_What to produce_
In the data below, find the line that contains "- The walk over" and the line that contains "2^62 events.". Copy both, plus every line between them, exactly.

==============================

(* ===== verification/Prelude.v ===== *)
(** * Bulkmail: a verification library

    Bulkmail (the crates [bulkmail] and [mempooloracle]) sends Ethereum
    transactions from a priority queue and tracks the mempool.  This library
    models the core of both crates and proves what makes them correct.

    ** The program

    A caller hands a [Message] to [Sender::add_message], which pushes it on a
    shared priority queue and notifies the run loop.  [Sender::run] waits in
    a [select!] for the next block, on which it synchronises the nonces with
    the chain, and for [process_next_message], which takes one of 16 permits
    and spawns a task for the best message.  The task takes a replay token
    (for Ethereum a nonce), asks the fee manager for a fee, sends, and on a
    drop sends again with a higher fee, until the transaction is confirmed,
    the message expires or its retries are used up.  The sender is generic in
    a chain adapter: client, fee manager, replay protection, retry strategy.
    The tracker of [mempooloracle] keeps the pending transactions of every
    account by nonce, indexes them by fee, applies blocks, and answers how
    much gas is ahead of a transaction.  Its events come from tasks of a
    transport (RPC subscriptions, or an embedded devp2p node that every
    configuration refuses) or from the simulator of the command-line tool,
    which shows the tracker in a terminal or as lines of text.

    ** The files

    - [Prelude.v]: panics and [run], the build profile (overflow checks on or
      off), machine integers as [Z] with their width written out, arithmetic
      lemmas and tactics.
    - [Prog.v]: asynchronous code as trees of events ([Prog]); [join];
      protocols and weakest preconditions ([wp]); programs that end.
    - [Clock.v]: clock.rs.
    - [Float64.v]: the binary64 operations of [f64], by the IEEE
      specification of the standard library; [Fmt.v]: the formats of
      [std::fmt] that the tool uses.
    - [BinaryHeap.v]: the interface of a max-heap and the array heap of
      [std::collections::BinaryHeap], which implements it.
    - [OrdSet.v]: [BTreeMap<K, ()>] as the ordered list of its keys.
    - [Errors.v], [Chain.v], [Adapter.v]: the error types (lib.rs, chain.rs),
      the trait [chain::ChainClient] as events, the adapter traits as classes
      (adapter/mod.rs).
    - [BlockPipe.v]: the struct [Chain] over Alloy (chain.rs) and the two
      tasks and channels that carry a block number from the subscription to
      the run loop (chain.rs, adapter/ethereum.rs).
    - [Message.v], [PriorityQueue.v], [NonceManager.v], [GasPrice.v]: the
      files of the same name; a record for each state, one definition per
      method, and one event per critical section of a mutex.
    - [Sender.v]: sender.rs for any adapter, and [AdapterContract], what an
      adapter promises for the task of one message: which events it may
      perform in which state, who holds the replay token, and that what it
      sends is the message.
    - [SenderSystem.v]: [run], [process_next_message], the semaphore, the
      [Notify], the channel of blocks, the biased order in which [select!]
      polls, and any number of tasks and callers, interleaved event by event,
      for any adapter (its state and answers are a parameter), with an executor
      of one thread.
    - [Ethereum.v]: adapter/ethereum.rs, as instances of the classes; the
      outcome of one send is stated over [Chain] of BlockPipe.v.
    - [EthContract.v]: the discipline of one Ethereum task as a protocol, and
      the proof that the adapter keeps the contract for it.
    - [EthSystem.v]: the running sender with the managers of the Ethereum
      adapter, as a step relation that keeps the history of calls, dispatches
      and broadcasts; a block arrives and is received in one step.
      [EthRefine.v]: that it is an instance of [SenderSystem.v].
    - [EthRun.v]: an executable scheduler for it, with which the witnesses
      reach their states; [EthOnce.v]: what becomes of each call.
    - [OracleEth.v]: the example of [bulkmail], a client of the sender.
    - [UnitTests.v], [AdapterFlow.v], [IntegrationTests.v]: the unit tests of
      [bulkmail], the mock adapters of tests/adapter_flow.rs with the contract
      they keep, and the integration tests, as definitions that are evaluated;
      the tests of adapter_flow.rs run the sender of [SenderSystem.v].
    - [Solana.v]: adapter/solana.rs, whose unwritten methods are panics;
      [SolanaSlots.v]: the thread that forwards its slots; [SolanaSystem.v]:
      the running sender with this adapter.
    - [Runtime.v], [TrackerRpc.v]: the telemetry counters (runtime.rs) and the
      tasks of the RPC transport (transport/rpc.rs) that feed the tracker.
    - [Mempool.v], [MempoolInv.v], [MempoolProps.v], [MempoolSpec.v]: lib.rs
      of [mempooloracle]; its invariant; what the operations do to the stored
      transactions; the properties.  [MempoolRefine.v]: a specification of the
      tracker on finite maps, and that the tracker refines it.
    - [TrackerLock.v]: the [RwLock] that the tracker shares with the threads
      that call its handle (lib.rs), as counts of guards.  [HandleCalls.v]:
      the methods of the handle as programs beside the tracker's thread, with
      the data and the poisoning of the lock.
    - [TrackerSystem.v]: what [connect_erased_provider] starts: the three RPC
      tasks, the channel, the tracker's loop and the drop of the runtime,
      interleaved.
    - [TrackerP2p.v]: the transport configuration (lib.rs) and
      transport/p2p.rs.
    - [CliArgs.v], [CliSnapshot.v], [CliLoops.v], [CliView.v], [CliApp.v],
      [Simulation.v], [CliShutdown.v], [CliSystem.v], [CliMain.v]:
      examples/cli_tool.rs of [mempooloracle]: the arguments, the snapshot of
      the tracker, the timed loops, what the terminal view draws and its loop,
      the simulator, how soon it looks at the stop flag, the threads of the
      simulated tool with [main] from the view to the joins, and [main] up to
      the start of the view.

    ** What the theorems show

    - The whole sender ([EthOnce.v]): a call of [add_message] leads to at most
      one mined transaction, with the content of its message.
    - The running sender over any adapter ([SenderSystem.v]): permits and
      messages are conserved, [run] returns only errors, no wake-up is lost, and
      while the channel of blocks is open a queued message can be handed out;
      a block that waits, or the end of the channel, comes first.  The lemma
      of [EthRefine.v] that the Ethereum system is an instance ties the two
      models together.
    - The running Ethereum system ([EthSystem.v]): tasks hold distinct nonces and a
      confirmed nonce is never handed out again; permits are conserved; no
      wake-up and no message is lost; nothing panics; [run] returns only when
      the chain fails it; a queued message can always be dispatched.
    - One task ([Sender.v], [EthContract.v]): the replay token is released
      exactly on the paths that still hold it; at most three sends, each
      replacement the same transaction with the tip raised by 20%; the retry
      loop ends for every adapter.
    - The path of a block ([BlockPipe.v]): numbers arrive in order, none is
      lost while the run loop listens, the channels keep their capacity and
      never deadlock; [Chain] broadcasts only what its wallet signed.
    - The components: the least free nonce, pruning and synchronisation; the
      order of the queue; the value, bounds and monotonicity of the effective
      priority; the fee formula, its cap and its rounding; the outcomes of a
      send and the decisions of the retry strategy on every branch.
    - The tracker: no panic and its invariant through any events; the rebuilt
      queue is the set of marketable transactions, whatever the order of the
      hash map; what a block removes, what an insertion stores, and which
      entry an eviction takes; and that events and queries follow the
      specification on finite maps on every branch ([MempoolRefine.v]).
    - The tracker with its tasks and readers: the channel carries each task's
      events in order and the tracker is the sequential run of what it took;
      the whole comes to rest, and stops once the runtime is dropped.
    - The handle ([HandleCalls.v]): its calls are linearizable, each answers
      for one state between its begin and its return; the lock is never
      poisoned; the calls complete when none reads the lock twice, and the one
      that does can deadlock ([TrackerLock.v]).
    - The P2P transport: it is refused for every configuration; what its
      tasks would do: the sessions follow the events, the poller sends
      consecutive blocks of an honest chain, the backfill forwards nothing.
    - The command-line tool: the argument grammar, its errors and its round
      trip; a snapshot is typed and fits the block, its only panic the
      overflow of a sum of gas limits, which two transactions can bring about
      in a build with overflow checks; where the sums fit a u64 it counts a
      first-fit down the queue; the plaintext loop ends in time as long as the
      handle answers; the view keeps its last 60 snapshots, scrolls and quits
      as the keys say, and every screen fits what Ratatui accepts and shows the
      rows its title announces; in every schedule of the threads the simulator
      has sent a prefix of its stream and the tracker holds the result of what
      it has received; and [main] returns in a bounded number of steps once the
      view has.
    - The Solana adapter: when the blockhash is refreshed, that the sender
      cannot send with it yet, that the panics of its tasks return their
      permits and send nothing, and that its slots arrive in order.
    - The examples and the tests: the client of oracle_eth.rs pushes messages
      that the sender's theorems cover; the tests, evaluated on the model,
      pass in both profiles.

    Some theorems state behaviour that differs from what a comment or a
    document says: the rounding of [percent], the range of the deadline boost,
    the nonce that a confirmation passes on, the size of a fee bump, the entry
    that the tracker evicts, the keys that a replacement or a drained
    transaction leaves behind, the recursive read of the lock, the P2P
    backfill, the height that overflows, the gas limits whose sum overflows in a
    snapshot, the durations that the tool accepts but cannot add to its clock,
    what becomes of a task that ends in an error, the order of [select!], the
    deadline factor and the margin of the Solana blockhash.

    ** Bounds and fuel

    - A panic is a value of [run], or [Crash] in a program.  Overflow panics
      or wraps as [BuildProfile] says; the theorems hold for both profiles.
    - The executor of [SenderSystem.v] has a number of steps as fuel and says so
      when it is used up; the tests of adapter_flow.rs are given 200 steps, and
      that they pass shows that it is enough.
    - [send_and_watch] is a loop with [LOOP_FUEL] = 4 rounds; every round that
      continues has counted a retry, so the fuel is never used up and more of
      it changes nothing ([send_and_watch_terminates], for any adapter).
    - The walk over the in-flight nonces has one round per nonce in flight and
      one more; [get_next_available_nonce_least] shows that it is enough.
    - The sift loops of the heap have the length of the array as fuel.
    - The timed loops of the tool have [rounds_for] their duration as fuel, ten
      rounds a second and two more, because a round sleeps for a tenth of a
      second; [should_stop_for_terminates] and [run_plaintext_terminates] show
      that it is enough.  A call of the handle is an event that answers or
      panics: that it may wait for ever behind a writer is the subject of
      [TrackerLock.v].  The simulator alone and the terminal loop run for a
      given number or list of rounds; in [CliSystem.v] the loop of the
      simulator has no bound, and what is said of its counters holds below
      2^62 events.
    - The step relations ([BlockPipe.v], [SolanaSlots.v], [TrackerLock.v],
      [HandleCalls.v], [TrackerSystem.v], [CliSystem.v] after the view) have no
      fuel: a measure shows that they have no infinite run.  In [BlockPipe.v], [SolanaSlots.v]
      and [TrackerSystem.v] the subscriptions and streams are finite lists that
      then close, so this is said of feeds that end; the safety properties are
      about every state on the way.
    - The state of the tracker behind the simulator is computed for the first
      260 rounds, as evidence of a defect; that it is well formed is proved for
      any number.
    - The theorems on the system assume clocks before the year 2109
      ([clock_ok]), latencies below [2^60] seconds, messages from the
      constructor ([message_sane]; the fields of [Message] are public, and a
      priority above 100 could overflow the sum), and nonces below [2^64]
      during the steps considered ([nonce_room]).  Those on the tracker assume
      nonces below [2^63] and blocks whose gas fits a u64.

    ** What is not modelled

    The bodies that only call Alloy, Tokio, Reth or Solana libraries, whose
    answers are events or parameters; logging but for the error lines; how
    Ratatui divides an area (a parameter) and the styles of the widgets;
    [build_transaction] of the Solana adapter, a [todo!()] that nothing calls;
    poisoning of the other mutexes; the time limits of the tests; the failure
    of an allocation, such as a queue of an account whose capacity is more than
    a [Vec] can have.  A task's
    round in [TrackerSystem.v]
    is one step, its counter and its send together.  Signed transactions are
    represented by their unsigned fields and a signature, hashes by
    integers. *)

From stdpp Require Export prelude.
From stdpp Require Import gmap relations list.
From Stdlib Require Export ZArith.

==============================

_Task answer_
    - The walk over the in-flight nonces has one round per nonce in flight and
      one more; [get_next_available_nonce_least] shows that it is enough.
    - The sift loops of the heap have the length of the array as fuel.
    - The timed loops of the tool have [rounds_for] their duration as fuel, ten
      rounds a second and two more, because a round sleeps for a tenth of a
      second; [should_stop_for_terminates] and [run_plaintext_terminates] show
      that it is enough.  A call of the handle is an event that answers or
      panics: that it may wait for ever behind a writer is the subject of
      [TrackerLock.v].  The simulator alone and the terminal loop run for a
      given number or list of rounds; in [CliSystem.v] the loop of the
      simulator has no bound, and what is said of its counters holds below
      2^62 events.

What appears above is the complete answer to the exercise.